Hugo Kern, licenciado en Psicología y jefe del Departamento de Salud Mental del Municipio, habló esta tarde con el programa Total Normalidad sobre la salud mental de los bahienses y cómo impactaron en ella las redes sociales y el aislamiento sanitario, entre otras cosas, así como también de los suicidios que se registran en la ciudad.
Kern definió la salud mental a partir de las condiciones materiales y los vínculos cotidianos. «La salud mental es la forma en la que vivimos, no como decimos que vivimos, sino cómo vivimos realmente y qué calidad de vínculos podemos establecer», explicó el profesional.
El especialista vinculó el malestar actual con las consecuencias del aislamiento y la transformación digital en las infancias. «Estamos viendo los efectos del aislamiento sanitario y cómo las redes impactaron en la vida de los pibes», afirmó sobre aquellos niños y adolescentes que pasaron etapas clave de su desarrollo sin presencialidad escolar.
«La salud mental es la forma en la que vivimos, no como decimos que vivimos, sino cómo vivimos realmente y qué calidad de vínculos podemos establecer»
No obstante, las dificultades vienen desde antes de la pandemia de COVID. El análisis histórico del departamento muestra que entre 2010 y 2012 se produjo un cambio en las guardias hospitalarias: las intoxicaciones por cocaína y las tentativas de suicidio superaron a las de alcohol. «Tardamos en darnos cuenta que coincidía con la revolución digital, con la aparición del ‘me gusta’ y la explosión de WhatsApp», recordó el psicólogo.
Respecto a las estadísticas locales, Kern informó que la tasa de intentos de suicidio es de 124 cada 100.000 habitantes. En Bahía Blanca, los suicidios consumados promedian entre 35 y 37 casos anuales. «Muere más gente por suicidios que por homicidios en ocasiones de robo o por accidente de tránsito», comparó para graficar la dimensión del problema sanitario.

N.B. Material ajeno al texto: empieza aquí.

(** The primary key of table [members]: no two rows of a group have the
    same normalized name. *)
Definition member_key (r : member_row) : string * string :=
  (m_server_id r, m_normalized_name r).

Definition unique_keys (d : database) : Prop :=
  NoDup (member_key <$> members d).

(** The rows of a group, in table order. *)
Definition group_rows (d : database) (sid : string) : list member_row :=
  filter (fun r => m_server_id r = sid) (members d).

(** The names on the roster of a group. *)
Definition roster_names (d : database) (sid : string) : list string :=
  (Database.get_members d sid).*1.

(** The pauses taken, oldest first. *)
Definition pauses (t : list event) : list Z :=
  omap (fun ev => match ev with Slept ms => Some ms | _ => None end) t.

(** The next request to the verification source fails for a reason other
    than a rate limit: the connection fails, the status is an error status
    other than 429, or the page cannot be parsed. *)
Definition fetch_fails (rs : list http_result) : bool :=
  match rs with
  | [] => true
  | ConnectionFailure :: _ => true
  | Response st page :: _ =>
      if (400 <=? st) && (st <? 600) then negb (st =? 429)
      else match page with None => true | Some _ => false end
  end.

(** The next request is answered with status 429. *)
Definition rate_limited (r : http_result) : Prop :=
  exists page, r = Response 429 page.

(** The sum [1 + 2 + ... + n]. *)
Fixpoint triangle (n : nat) : Z :=
  match n with
  | O => 0
  | S n' => triangle n' + Z.of_nat n
  end.

(** ** More scenarios *)

Module Cases.

Definition ctx : context :=
  {| ctx_server_id := "1"; ctx_channel_id := 10; ctx_message_id := 150;
     ctx_administrator := false; ctx_roles := [7] |}.

(** A group with auto-remove on, three members, no page stored yet; the
    command message 150 is in the channel. *)
Definition configured : world :=
  Scenario.start
    {| servers := [Scenario.server "1" true; Scenario.server "2" true];
       members := [Scenario.member "1" "Alice" 5; Scenario.member "1" "bob" 3;
                   Scenario.member "2" "Carol" 4; Scenario.member "1" "Dave" 9];
       messages := [] |}
    [(150, Plain "-changeguild Horde")] []
    [Response 200 (Some ["Horde"]); Response 200 (Some ["Horde"])].

(** A group of 50 members whose three stored pages are all there. *)
Definition three_pages : world :=
  Scenario.start
    {| servers := [Scenario.server "1" false];
       members := Scenario.roster "1" 50;
       messages := [Scenario.page_row "1" 0 100; Scenario.page_row "1" 1 101;
                    Scenario.page_row "1" 2 102] |}
    [(100, Plain "old page 1"); (101, Plain "old page 2");
     (102, Plain "old page 3")] [] [].

(** A group of 46 members with no page stored. *)
Definition new_group : world :=
  Scenario.start
    {| servers := [Scenario.server "1" false];
       members := Scenario.roster "1" 46;
       messages := [] |}
    [] [] [].

(** Group 1 has auto-remove on and a member who left the guild; group 2
    has auto-remove off. *)
Definition mixed : world :=
  Scenario.start
    {| servers := [Scenario.server "1" true; Scenario.server "2" false];
       members := [Scenario.member "1" "Alice" 5; Scenario.member "2" "Carol" 4;
                   Scenario.member "2" "Dave" 2];
       messages := [] |}
    [] [] [Response 200 (Some ["Horde"])].

(** The three pages of [three_pages] when one page is enough for two of
    them: the platform accepts the five calls that edit two pages and
    fetch the third message, and rejects its deletion with a server
    error. *)
Definition rejected_deletion : world :=
  set_rejections [None; None; None; None; None; Some (HTTPException 500)]
    three_pages.

(** Two pages whose messages are there; the platform rejects the edit of
    page 1 with a server error and accepts every other call. *)
Definition rejected_edit : world :=
  set_rejections [None; Some (HTTPException 500)] Scenario.rate_limited_edit.

(** A group without members and two stored pages, one already gone; the
    platform rejects the deletion of the other with a server error. *)
Definition rejected_clearing : world :=
  set_rejections [None; None; Some (HTTPException 500)] Scenario.emptied_group.

(** The same group when the platform rejects a later call only. *)
Definition late_rejection : world :=
  set_rejections [None; None; None; None; Some Forbidden] Scenario.emptied_group.

(** The roster with known check times, nothing cached, a source that
    answers nothing. *)
Definition known_times : world :=
  Scenario.start Scenario.known_times [] [] [].

(** A group with a log channel that the bot can see and write to, another
    whose log channel is out of sight. *)
Definition logging : world :=
  {| db := {| servers :=
                [ {| server_id := "1"; admin_role_id := Some 7;
                     list_channel_id := Some 10; log_channel_id := Some 20;
                     guild_name := "Legion"; autoremove := false |};
                  {| server_id := "2"; admin_role_id := None;
                     list_channel_id := Some 10; log_channel_id := Some 30;
                     guild_name := "Legion"; autoremove := false |} ];
              members := []; messages := [] |};
     clock := seconds 1000;
     channels := [ Scenario.channel_10 [];
                   {| channel_id := 20; send_messages := true; history := [] |} ];
     next_message_id := 200; rejections := []; responses := [];
     memo := []; trace := [] |}.

(** The source answers two requests with 429 and then with the page. *)
Definition busy_source : world :=
  Scenario.start
    {| servers := []; members := []; messages := [] |}
    [] [] [Response 429 None; Response 429 None; Response 200 (Some ["Legion"])].

End Cases.

(** * Properties *)

(** ** Rendering of a page *)

Lemma length_slice {A} (a b : nat) (xs : list A) :
  length (slice a b xs) = Nat.min (b - a) (length xs - a).
Proof. unfold slice. by rewrite length_take, length_drop. Qed.

Lemma length_field_members chunk i :
  length (DiscordUtils.field_members chunk i)
  = Nat.min (DiscordUtils.column_size chunk)
            (length chunk - i * DiscordUtils.column_size chunk).
Proof.
  unfold DiscordUtils.field_members. rewrite length_slice. f_equal. lia.
Qed.

(** The column size is the ceiling of a third of the page except when the
    page size is a multiple of three, where it is one more. *)
Lemma column_size_ceiling chunk :
  DiscordUtils.column_size chunk
  = (if (length chunk mod 3 =? 0)%nat
     then (length chunk + 2) / 3 + 1
     else (length chunk + 2) / 3)%nat.
Proof.
  unfold DiscordUtils.column_size, MAX_FIELDS_PER_EMBED.
  destruct (Nat.eqb_spec (length chunk mod 3) 0) as [E|E].
  - pose proof (Nat.div_mod_eq (length chunk) 3).
    pose proof (Nat.div_mod_eq (length chunk + 2) 3).
    pose proof (Nat.mod_upper_bound (length chunk + 2) 3). lia.
  - pose proof (Nat.div_mod_eq (length chunk) 3).
    pose proof (Nat.div_mod_eq (length chunk + 2) 3).
    pose proof (Nat.mod_upper_bound (length chunk) 3).
    pose proof (Nat.mod_upper_bound (length chunk + 2) 3). lia.
Qed.

(** C4 (the code departs from the specification): a full page of 45 members is
    rendered with a column size of 16, one more than the ceiling of 45 / 3,
    so the three fields of the embed hold 16, 16 and 13 members, not 15
    each; the third field starts at the running index 33. *)
Theorem full_page_columns_16_16_13 :
  DiscordUtils.column_size Scenario.full_page = 16%nat
  /\ length <$> DiscordUtils.columns Scenario.full_page = [16; 16; 13]%nat
  /\ (fun f => Text.line_count (f_value f))
       <$> (DiscordUtils.create_list_embeds "Legion" Scenario.full_page
              ≫= e_fields)
     = [16; 16; 13]%nat
  /\ DiscordUtils.index_label 0 Scenario.full_page 2 0 = 33%nat.
Proof. vm_compute. repeat split; reflexivity. Qed.

(** ** Scenarios of the sweep and of the synchronization pass *)

(** C1 (the code departs from the specification): in a sweep over two groups, both
    with a member that is checked and re-stamped, [update_list] runs for the
    second group only; the first group, processed in the same sweep, is
    not synchronized. *)
Theorem sweep_synchronizes_last_group_only :
  let w := exec live_guild_check Scenario.two_groups in
  Database.select_autoremove_servers (db Scenario.two_groups) = ["1"; "2"]
  /\ requested (trace w) = ["Alice"; "Bob"]
  /\ m_last_checked <$> members (db w) = [1000; 1003]
  /\ synchronized (trace w) = ["2"].
Proof. vm_compute. repeat split; reflexivity. Qed.

(** C2 (the code departs from the specification): the edit of page 1 (message 100)
    is rejected with a rate limit. The handler reads [e.retry_after], which
    the exception does not have, and the [AttributeError] ends the pass:
    no pause is taken, the page is not tried again, page 2 is never reached
    although the platform would accept every later call, both messages
    keep their old content, and the stored list is left as it was. The
    last thing the pass does is to log the error. *)
Theorem rate_limited_edit_abandons_pass :
  let w := exec (DiscordUtils.update_list "1") Scenario.rate_limited_edit in
  (fun c => (op_target c.1, c.2)) <$> platform_calls (trace w)
  = [ (Some 100, None);
      (Some 100, Some (HTTPException 429)) ]
  /\ pauses (trace w) = []
  /\ edited (trace w) = []
  /\ Platform.content_of 10 100 w = Some (Plain "old page 1")
  /\ Platform.content_of 10 101 w = Some (Plain "old page 2")
  /\ length (rendered_pages "1" w) = 2%nat
  /\ stored_ids "1" w = [100; 101]
  /\ last (trace w) = Some (Logged Error "Update error in 1").
Proof. vm_compute. repeat split; reflexivity. Qed.

(** C6 (the code departs from the specification): when the only attempt is rate
    limited the loop runs out and the function returns [None]; when the
    page has no guild label it returns the empty list. Neither is a
    boolean. *)
Theorem check_returns_non_boolean :
  eval (AQWUtils.check_aqw_guild "Alice" "Legion") Scenario.rate_limited_source
  = Ret PyNone
  /\ eval (AQWUtils.check_aqw_guild "Alice" "Legion") Scenario.no_guild_label
     = Ret (PyList [])
  /\ is_bool PyNone = false
  /\ is_bool (PyList []) = false.
Proof. vm_compute. repeat split; reflexivity. Qed.

(** C3, as stated, fails: a page whose edit the platform rejects with a
    server error leaves no id in the stored list, which is then shorter
    than the number of rendered pages. *)
Lemma stored_ids_shorter_than_pages :
  ~ (forall sid w,
       length (stored_ids sid (exec (DiscordUtils.update_list sid) w))
       = length (rendered_pages sid w)).
Proof.
  intros H. specialize (H "1" Scenario.server_error_edit).
  vm_compute in H. discriminate H.
Qed.

(** ** The verification client *)

Lemma requested_app t1 t2 : requested (t1 ++ t2) = requested t1 ++ requested t2.
Proof. apply omap_app. Qed.

(** The constant of the source is the retry cap of the decorated function. *)
Lemma check_aqw_guild_cap :
  AQWUtils.check_aqw_guild = AQWUtils.cached (AQWUtils.check_with_retries 1).
Proof. reflexivity. Qed.

(** C9: with a retry cap of 1, a call that has to ask the source (its
    arguments are not in the cache) and whose first request is answered
    with status 429 returns a falsy value, which every caller reads as
    "not a member"; it issues that one request and no other, and the next
    answer of the source is left unread. *)
Theorem rate_limited_single_attempt
    (max_retries : nat) (name aqw_guild_name : string) (w : world)
    (page : option (list string)) (rest : list http_result) :
  max_retries = 1%nat ->
  AQWUtils.memo_lookup (name, aqw_guild_name) (memo w) = None ->
  responses w = Response 429 page :: rest ->
  let run :=
    AQWUtils.cached (AQWUtils.check_with_retries max_retries)
      name aqw_guild_name w in
  (exists v, run.1 = Ret v /\ truthy v = false)
  /\ requested (trace run.2) = requested (trace w) ++ [name]
  /\ responses run.2 = rest.
Proof.
  intros -> Hmiss Hresp. cbv zeta.
  unfold AQWUtils.cached. rewrite Hmiss.
  unfold AQWUtils.check_with_retries. simpl seq.
  unfold AQWUtils.attempts, AQWUtils.attempt_once, bind, try_except,
    AQWUtils.requests_get.
  rewrite Hresp. simpl.
  split; [by exists PyNone|].
  split; [|reflexivity].
  rewrite !requested_app. simpl. by rewrite !app_nil_r.
Qed.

La diferencia de género en estas cifras es marcada. De cada 100 suicidios consumados, 90 corresponden a varones. Sin embargo, en las tentativas la relación se invierte: el 90% son realizadas por mujeres. «Esta proporción tiene que ver con una forma cultural de comportarse y con el uso de psicofármacos como intento de regular la vida emocional», detalló el funcionario.
Kern analizó el impacto del sistema cultural en la población masculina y el peso del rol de proveedor. Sostuvo que la imposibilidad de alcanzar ciertos ideales económicos genera sentimientos de impotencia. «El fracaso en el nivel económico de no poder ser el macho proveedor genera un encierro que muchas veces puede tener las peores consecuencias», puntualizó.
«Las adicciones son un intento de llevar adelante tu vida, pero los paraísos artificiales te pasan una factura muy concreta»
Sobre el consumo de sustancias, el profesional lo describió como un intento de los sujetos por sobrellevar situaciones de encierro o falta de energía. Advirtió que los estimulantes funcionan como una respuesta momentánea ante la adversidad. «Las adicciones son un intento de llevar adelante tu vida, pero los paraísos artificiales te pasan una factura muy concreta», manifestó Kern.
En relación a la actual Ley de Salud Mental, el jefe del área defendió la norma, señaló que las dificultades residen en la implementación y negó que la ley impida las internaciones involuntarias en casos de riesgo. «Cuando no se produce la internación es porque alguien toma una decisión o por mala atención, no porque la ley lo prohíba», aclaró.
Finalmente, remarcó la necesidad de aumentar la inversión estatal en dispositivos intermedios y presupuesto específico. Destacó que el municipio creó cuatro dispositivos territoriales durante el último año para abordar estas situaciones. «Lo que tiene que existir es la voluntad política de transformar esta situación; el camino es invertir en casas de medio camino y pensiones terapéuticas», concluyó.